Start of Block

(* ===== verification/Multipart.v ===== *)
(** * Multipart: multipart_parser_execute

    The incremental parser of multipart bodies ([multipart_parser.c]).  The
    struct is opaque to the application, whose object behind [p->data] is the
    parameter [U]; a callback may change that object and refuses the input with a
    non-zero result.  [NULL] callbacks are [None].  A byte of the look-behind
    buffer that was never written is [None]. *)
From S2P Require Import Prelude Control.

(** ** Data *)

Inductive state :=
  | s_uninitialized | s_start | s_start_boundary | s_header_field_start
  | s_header_field | s_headers_almost_done | s_header_value_start
  | s_header_value | s_header_value_almost_done | s_part_data_start
  | s_part_data | s_part_data_almost_boundary | s_part_data_boundary
  | s_part_data_almost_end | s_part_data_end | s_part_data_final_hyphen
  | s_end.

#[export] Instance state_eq_dec : EqDecision state.
Proof. solve_decision. Defined.

Definition multipart_data_cb (U : Type) : Type := U -> list Z -> Z * U.
Definition multipart_notify_cb (U : Type) : Type := U -> Z * U.

Record multipart_parser_settings (U : Type) := mk_settings {
  on_header_field : option (multipart_data_cb U);
  on_header_value : option (multipart_data_cb U);
  on_part_data : option (multipart_data_cb U);
  on_part_data_begin : option (multipart_notify_cb U);
  on_headers_complete : option (multipart_notify_cb U);
  on_part_data_end : option (multipart_notify_cb U);
  on_body_end : option (multipart_notify_cb U);
}.
Arguments on_header_field {U}.
Arguments on_header_value {U}.
Arguments on_part_data {U}.
Arguments on_part_data_begin {U}.
Arguments on_headers_complete {U}.
Arguments on_part_data_end {U}.
Arguments on_body_end {U}.

(** struct multipart_parser; [mp_boundary] is the string in
    [multipart_boundary], without its NUL. *)
Record multipart_parser := mk_mp {
  mp_index : Z;
  mp_boundary_length : Z;
  mp_state : state;
  mp_lookbehind : list (option Z);
  mp_boundary : list Z;
}.

(** The allocation leaves [strlen(boundary) + 9] bytes or more (there may be
    padding) behind the NUL of the boundary. *)
Definition multipart_parser_init (boundary : list Z) : multipart_parser :=
  mk_mp 0 (zlen boundary) s_start (replicate (length boundary + 9) None) boundary.

Definition multipart_parser_set_data {U} (c : multipart_parser * U) (d : U)
  : multipart_parser * U := (c.1, d).
Definition multipart_parser_get_data {U} (c : multipart_parser * U) : U := c.2.

(** [tolower] in the C locale. *)
Definition tolower (c : Z) : Z :=
  if (65 <=? c) && (c <=? 90) then c + 32 else c.

(** ** Local variables of multipart_parser_execute *)

Record ctx (U : Type) := mk_ctx {
  mp : multipart_parser;
  app : U;
  i : Z;
  mark : Z;
}.
Arguments mk_ctx {U}.
Arguments mp {U}.
Arguments app {U}.
Arguments i {U}.
Arguments mark {U}.

Inductive jump :=
  | JReturn (n : Z)
  | JFault (f : fault).

Section Execute.
Context {U : Type}.
Variable settings : multipart_parser_settings U.
Variable buf : list Z.

Abbreviation M := (Ctl jump (ctx U)).

Definition len : Z := zlen buf.

Definition set_mp (p : multipart_parser) (c : ctx U) : ctx U :=
  mk_ctx p (app c) (i c) (mark c).
Definition updp (f : multipart_parser -> multipart_parser) : M unit :=
  modify (fun c => set_mp (f (mp c)) c).
Definition set_state (s : state) : M unit :=
  updp (fun p => mk_mp (mp_index p) (mp_boundary_length p) s (mp_lookbehind p)
                   (mp_boundary p)).
Definition set_index (f : Z -> Z) : M unit :=
  updp (fun p => mk_mp (uwrap 64 (f (mp_index p))) (mp_boundary_length p)
                   (mp_state p) (mp_lookbehind p) (mp_boundary p)).
Definition set_i (f : Z -> Z) : M unit :=
  modify (fun c => mk_ctx (mp c) (app c) (uwrap 64 (f (i c))) (mark c)).
Definition set_mark (v : Z) : M unit :=
  modify (fun c => mk_ctx (mp c) (app c) (i c) v).

(** [return i] *)
Definition return_i {A} : M A := n ← gets i; exit (JReturn n).

(** [p->lookbehind[k] = v] *)
Definition set_lookbehind (k v : Z) : M unit :=
  p ← gets mp;
  if (0 <=? k) && (k <? zlen (mp_lookbehind p)) then
    updp (fun p => mk_mp (mp_index p) (mp_boundary_length p) (mp_state p)
                     (<[Z.to_nat k := Some v]> (mp_lookbehind p)) (mp_boundary p))
  else exit (JFault OutOfBounds).

(** [p->multipart_boundary[k]]: the NUL is part of the array. *)
Definition boundary_at (k : Z) : M Z :=
  p ← gets mp;
  match zlookup (mp_boundary p ++ [0]) k with
  | Some x => mret x
  | None => exit (JFault OutOfBounds)
  end.

(** The macros [NOTIFY_CB] and [EMIT_DATA_CB]. *)
Definition run_cb (f : U -> Z * U) : M unit :=
  u ← gets app;
  let '(r, u') := f u in
  modify (fun c => mk_ctx (mp c) u' (i c) (mark c));;
  when (negb (r =? 0)) return_i.

Definition NOTIFY_CB (cb : option (multipart_notify_cb U)) : M unit :=
  match cb with
  | None => mret tt
  | Some f => run_cb f
  end.

(** [EMIT_DATA_CB(FOR, buf + off, n)] *)
Definition EMIT_DATA_CB (cb : option (multipart_data_cb U)) (off n : Z) : M unit :=
  match cb with
  | None => mret tt
  | Some f =>
      if (0 <=? off) && (0 <=? n) && (off + n <=? len) then
        run_cb (fun u => f u (slice buf off n))
      else exit (JFault OutOfBounds)
  end.

(** [EMIT_DATA_CB(part_data, p->lookbehind, n)] *)
Definition EMIT_lookbehind (n : Z) : M unit :=
  p ← gets mp;
  match on_part_data settings with
  | None => mret tt
  | Some f =>
      if n <=? zlen (mp_lookbehind p) then
        match mapM (fun x => x) (take (Z.to_nat n) (mp_lookbehind p)) with
        | Some d => run_cb (fun u => f u d)
        | None => exit (JFault OutOfBounds)
        end
      else exit (JFault OutOfBounds)
  end.

(** *** The cases of the switch *)

Definition case_s_start_boundary (c : Z) : M unit :=
  p ← gets mp;
  if mp_index p =? mp_boundary_length p then
    if negb (c =? CR) then return_i
    else set_index (fun k => k + 1)
  else if mp_index p =? uwrap 64 (mp_boundary_length p + 1) then
    if negb (c =? LF) then return_i else
    set_index (fun _ => 0);;
    NOTIFY_CB (on_part_data_begin settings);;
    set_state s_header_field_start
  else
    x ← boundary_at (mp_index p);
    if negb (c =? x) then return_i
    else set_index (fun k => k + 1).

Definition case_s_start (c : Z) : M unit :=
  set_index (fun _ => 0);;
  set_state s_start_boundary;;
  case_s_start_boundary c.

Definition case_s_header_field (c : Z) (is_last : bool) : M unit :=
  k ← gets i;
  m ← gets mark;
  if c =? CR then set_state s_headers_almost_done
  else if c =? chr ":" then
    EMIT_DATA_CB (on_header_field settings) m (k - m);;
    set_state s_header_value_start
  else
    let cl := tolower c in
    if negb (c =? chr "-") && ((cl <? chr "a") || (chr "z" <? cl)) then return_i
    else when is_last (EMIT_DATA_CB (on_header_field settings) m (k - m + 1)).

Definition case_s_header_field_start (c : Z) (is_last : bool) : M unit :=
  k ← gets i;
  set_mark k;;
  set_state s_header_field;;
  case_s_header_field c is_last.

Definition case_s_headers_almost_done (c : Z) : M unit :=
  if negb (c =? LF) then return_i else set_state s_part_data_start.

Definition case_s_header_value (c : Z) (is_last : bool) : M unit :=
  k ← gets i;
  m ← gets mark;
  if c =? CR then
    EMIT_DATA_CB (on_header_value settings) m (k - m);;
    set_state s_header_value_almost_done
  else when is_last (EMIT_DATA_CB (on_header_value settings) m (k - m + 1)).

Definition case_s_header_value_start (c : Z) (is_last : bool) : M unit :=
  if c =? chr " " then mret tt else
  k ← gets i;
  set_mark k;;
  set_state s_header_value;;
  case_s_header_value c is_last.

Definition case_s_header_value_almost_done (c : Z) : M unit :=
  if negb (c =? LF) then return_i else set_state s_header_field_start.

Definition case_s_part_data (c : Z) (is_last : bool) : M unit :=
  k ← gets i;
  m ← gets mark;
  if c =? CR then
    EMIT_DATA_CB (on_part_data settings) m (k - m);;
    set_mark k;;
    set_state s_part_data_almost_boundary;;
    set_lookbehind 0 CR
  else when is_last (EMIT_DATA_CB (on_part_data settings) m (k - m + 1)).

Definition case_s_part_data_start (c : Z) (is_last : bool) : M unit :=
  NOTIFY_CB (on_headers_complete settings);;
  k ← gets i;
  set_mark k;;
  set_state s_part_data;;
  case_s_part_data c is_last.

(** [p->state = s_part_data; mark = i --;] *)
Definition back_to_data : M unit :=
  set_state s_part_data;;
  k ← gets i;
  set_mark k;;
  set_i (fun k => k - 1).

Definition case_s_part_data_almost_boundary (c : Z) : M unit :=
  if c =? LF then
    set_state s_part_data_boundary;;
    set_lookbehind 1 LF;;
    set_index (fun _ => 0)
  else
    EMIT_lookbehind 1;;
    back_to_data.

Definition case_s_part_data_boundary (c : Z) : M unit :=
  p ← gets mp;
  x ← boundary_at (mp_index p);
  if negb (x =? c) then
    EMIT_lookbehind (2 + mp_index p);;
    back_to_data
  else
    set_lookbehind (2 + mp_index p) c;;
    set_index (fun k => k + 1);;
    p ← gets mp;
    when (mp_index p =? mp_boundary_length p)
      (NOTIFY_CB (on_part_data_end settings);;
       set_state s_part_data_almost_end).

Definition case_s_part_data_almost_end (c : Z) : M unit :=
  if c =? chr "-" then set_state s_part_data_final_hyphen
  else if c =? CR then set_state s_part_data_end
  else return_i.

Definition case_s_part_data_final_hyphen (c : Z) : M unit :=
  if c =? chr "-" then
    NOTIFY_CB (on_body_end settings);;
    set_state s_end
  else return_i.

Definition case_s_part_data_end (c : Z) : M unit :=
  if c =? LF then
    set_state s_header_field_start;;
    NOTIFY_CB (on_part_data_begin settings)
  else return_i.

Definition dispatch (c : Z) (is_last : bool) : M unit :=
  p ← gets mp;
  match mp_state p with
  | s_start => case_s_start c
  | s_start_boundary => case_s_start_boundary c
  | s_header_field_start => case_s_header_field_start c is_last
  | s_header_field => case_s_header_field c is_last
  | s_headers_almost_done => case_s_headers_almost_done c
  | s_header_value_start => case_s_header_value_start c is_last
  | s_header_value => case_s_header_value c is_last
  | s_header_value_almost_done => case_s_header_value_almost_done c
  | s_part_data_start => case_s_part_data_start c is_last
  | s_part_data => case_s_part_data c is_last
  | s_part_data_almost_boundary => case_s_part_data_almost_boundary c
  | s_part_data_boundary => case_s_part_data_boundary c
  | s_part_data_almost_end => case_s_part_data_almost_end c
  | s_part_data_final_hyphen => case_s_part_data_final_hyphen c
  | s_part_data_end => case_s_part_data_end c
  | s_end => mret tt
  | s_uninitialized => exit (JReturn 0)
  end.

(** [while(i < len)] *)
Fixpoint main_loop (fuel : nat) : M unit :=
  match fuel with
  | O => exit (JFault OutOfFuel)
  | S fuel' =>
      k ← gets i;
      if k <? len then
        match zlookup buf k with
        | None => exit (JFault OutOfBounds)
        | Some c =>
            dispatch c (k =? uwrap 64 (len - 1));;
            set_i (fun k => k + 1);;
            main_loop fuel'
        end
      else mret tt
  end.

(** The fuel: a byte is dispatched at most twice. *)
Definition multipart_parser_execute (p : multipart_parser) (u : U)
  : (Z * multipart_parser * U) + fault :=
  match main_loop (2 * length buf + 2) (mk_ctx p u 0 0) with
  | inl (_, c) => inl (len, mp c, app c)
  | inr (JReturn n, c) => inl (n, mp c, app c)
  | inr (JFault f, _) => inr f
  end.

End Execute.
Ltac keep_step :=
  lazymatch goal with
  | |- wp (_ ≫= _) _ _ _ => apply keeps_bind; [|intros ? ? ?]
  | |- wp (mret _) _ _ _ => by apply wp_ret
  | |- wp (gets _) _ _ _ => by apply wp_gets
  | |- wp (if _ then _ else _) _ _ _ => apply wp_if; intros ?
  | |- wp (when _ _) _ _ _ => apply wp_when; intros ?; [|done]
  | |- wp (NOTIFY_CB (on_part_data_begin _)) _ _ _ => apply keeps_NOTIFY; [apply pres_part_data_begin|done]
  | |- wp (NOTIFY_CB (on_headers_complete _)) _ _ _ => apply keeps_NOTIFY; [apply pres_headers_complete|done]
  | |- wp (NOTIFY_CB (on_part_data_end _)) _ _ _ => apply keeps_NOTIFY; [apply pres_part_data_end|done]
  | |- wp (NOTIFY_CB (on_body_end _)) _ _ _ => apply keeps_NOTIFY; [apply pres_body_end|done]
  | |- wp (EMIT_DATA_CB _ (on_header_field _) _ _) _ _ _ => apply keeps_EMIT; [apply pres_header_field|done]
  | |- wp (EMIT_DATA_CB _ (on_header_value _) _ _) _ _ _ => apply keeps_EMIT; [apply pres_header_value|done]
  | |- wp (EMIT_DATA_CB _ (on_part_data _) _ _) _ _ _ => apply keeps_EMIT; [apply pres_part_data|done]
  | |- wp (EMIT_lookbehind _ _) _ _ _ => by apply keeps_lookbehind
  | |- wp (match ?x with _ => _ end) _ _ _ => destruct x
  | |- wp (boundary_at _) _ _ _ => by apply keeps_boundary_at
  | |- wp (exit _) _ _ _ => by apply wp_exit
  | |- wp (modify _) _ _ _ => by apply wp_modify
  | |- wp _ _ _ _ =>
      progress unfold return_i, set_state, set_index, set_i, set_mark, set_lookbehind,
        back_to_data, updp
  end.

Lemma keeps_dispatch ch is_last : keeps (dispatch settings buf ch is_last).
Proof using All.
  intros c Hc. unfold dispatch. apply keeps_bind; [by apply wp_gets|]. clear c Hc. intros p c Hc.
  destruct (mp_state p);
    unfold case_s_start, case_s_start_boundary, case_s_header_field_start, case_s_header_field,
      case_s_headers_almost_done, case_s_header_value_start, case_s_header_value,
      case_s_header_value_almost_done, case_s_part_data_start, case_s_part_data,
      case_s_part_data_almost_boundary, case_s_part_data_boundary, case_s_part_data_almost_end,
      case_s_part_data_final_hyphen, case_s_part_data_end;
    repeat keep_step.
Qed.

Lemma keeps_main_loop fuel : keeps (main_loop settings buf fuel).
Proof using All.
  induction fuel as [|fuel IH]; intros c Hc; cbn [main_loop]; [by apply wp_exit|].
  apply keeps_bind; [by apply wp_gets|]. clear c Hc. intros k c Hc.
  apply wp_if; intros _; [|by apply wp_ret].
  destruct (zlookup buf k) as [ch|]; [|by apply wp_exit].
  apply keeps_bind; [by apply keeps_dispatch|]. clear c Hc. intros [] c Hc.
  apply keeps_bind; [by apply wp_modify|]. intros []. apply IH.
Qed.

Lemma execute_preserves p u n p' u' :
  P u -> multipart_parser_execute settings buf p u = inl (n, p', u') -> P u'.
Proof using All.
  intros Hu Hex. pose proof (keeps_main_loop (2 * length buf + 2) (mk_ctx p u 0 0) Hu) as Hw.
  unfold multipart_parser_execute in Hex. with_strategy transparent [wp] unfold wp in Hw.
  destruct (main_loop _ _ _ _) as [[? c]|[[?|?] c]]; by simplify_eq.
Qed.

End App.
(** ** Comments *)

Fixpoint c_style_end (l : Location) : Location :=
  match l with
  | [] => []
  | c :: l' => if (c =? chr "*") && (deref l' =? chr "/") then l' else c_style_end l'
  end.
Definition readCStyleComment : RD bool :=
  modify (fun r => set_current (c_style_end (rd_current r)) r) ;; c ← getNextChar; mret (c =? chr "/").

Fixpoint cpp_style_end (l : Location) : Location :=
  match l with
  | [] => []
  | c :: l' => if (c =? CR) || (c =? LF) then l' else cpp_style_end l'
  end.
Definition readCppStyleComment : RD bool :=
  modify (fun r => set_current (cpp_style_end (rd_current r)) r) ;; mret true.

Definition addComment (b e : Location) (sameLine : bool) : RD unit :=
  rd_assert collectComments_ ;;
  if sameLine then
    lv ← gets rd_lastValue;
    match lv with
    | None => exit (Faults AssertFailed)
    | Some p => change_at p (setComment (text_between b e) commentAfterOnSameLine)
    end
  else
    modify (fun r => set_commentsBefore
      (rd_commentsBefore r ++ (match rd_commentsBefore r with [] => [] | _ => [LF] end) ++ text_between b e) r).

Definition readComment (commentBegin : Location) : RD bool :=
  c ← getNextChar;
  successful ← (if c =? chr "*" then readCStyleComment
                else if c =? chr "/" then readCppStyleComment else mret false);
  if negb successful then mret false
  else
    when collectComments_ (
      e ← gets rd_current;
      lve ← gets rd_lastValueEnd;
      let sameLine :=
        match lve with
        | Some lve => negb (containsNewLine lve commentBegin) && (negb (c =? chr "*") || negb (containsNewLine commentBegin e))
        | None => false
        end in
      addComment commentBegin e sameLine) ;;
    mret true.

(** ** Tokens *)

Definition number_char (c : Z) : bool :=
  is_digit c || existsb (Z.eqb c) [chr "."; chr "e"; chr "E"; chr "+"; chr "-"].
Definition readNumber : RD unit := modify (fun r => set_current (skip_while number_char (rd_current r)) r).

(** The last character read and the rest. *)
Fixpoint string_end (c : Z) (l : Location) : Z * Location :=
  match l with
  | [] => (c, [])
  | c :: l' =>
      if c =? BACKSLASH then match l' with [] => (c, []) | _ :: l'' => string_end c l'' end
      else if c =? QUOTE then (c, l')
      else string_end c l'
  end.
Definition readString : RD bool :=
  l ← gets rd_current;
  let '(c, l') := string_end 0 l in
  modify (set_current l') ;; mret (c =? QUOTE).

End of Block

All lines above that hold the string "Lemma" should be copied.

Lemma keeps_dispatch ch is_last : keeps (dispatch settings buf ch is_last).
Lemma keeps_main_loop fuel : keeps (main_loop settings buf fuel).
Lemma execute_preserves p u n p' u' :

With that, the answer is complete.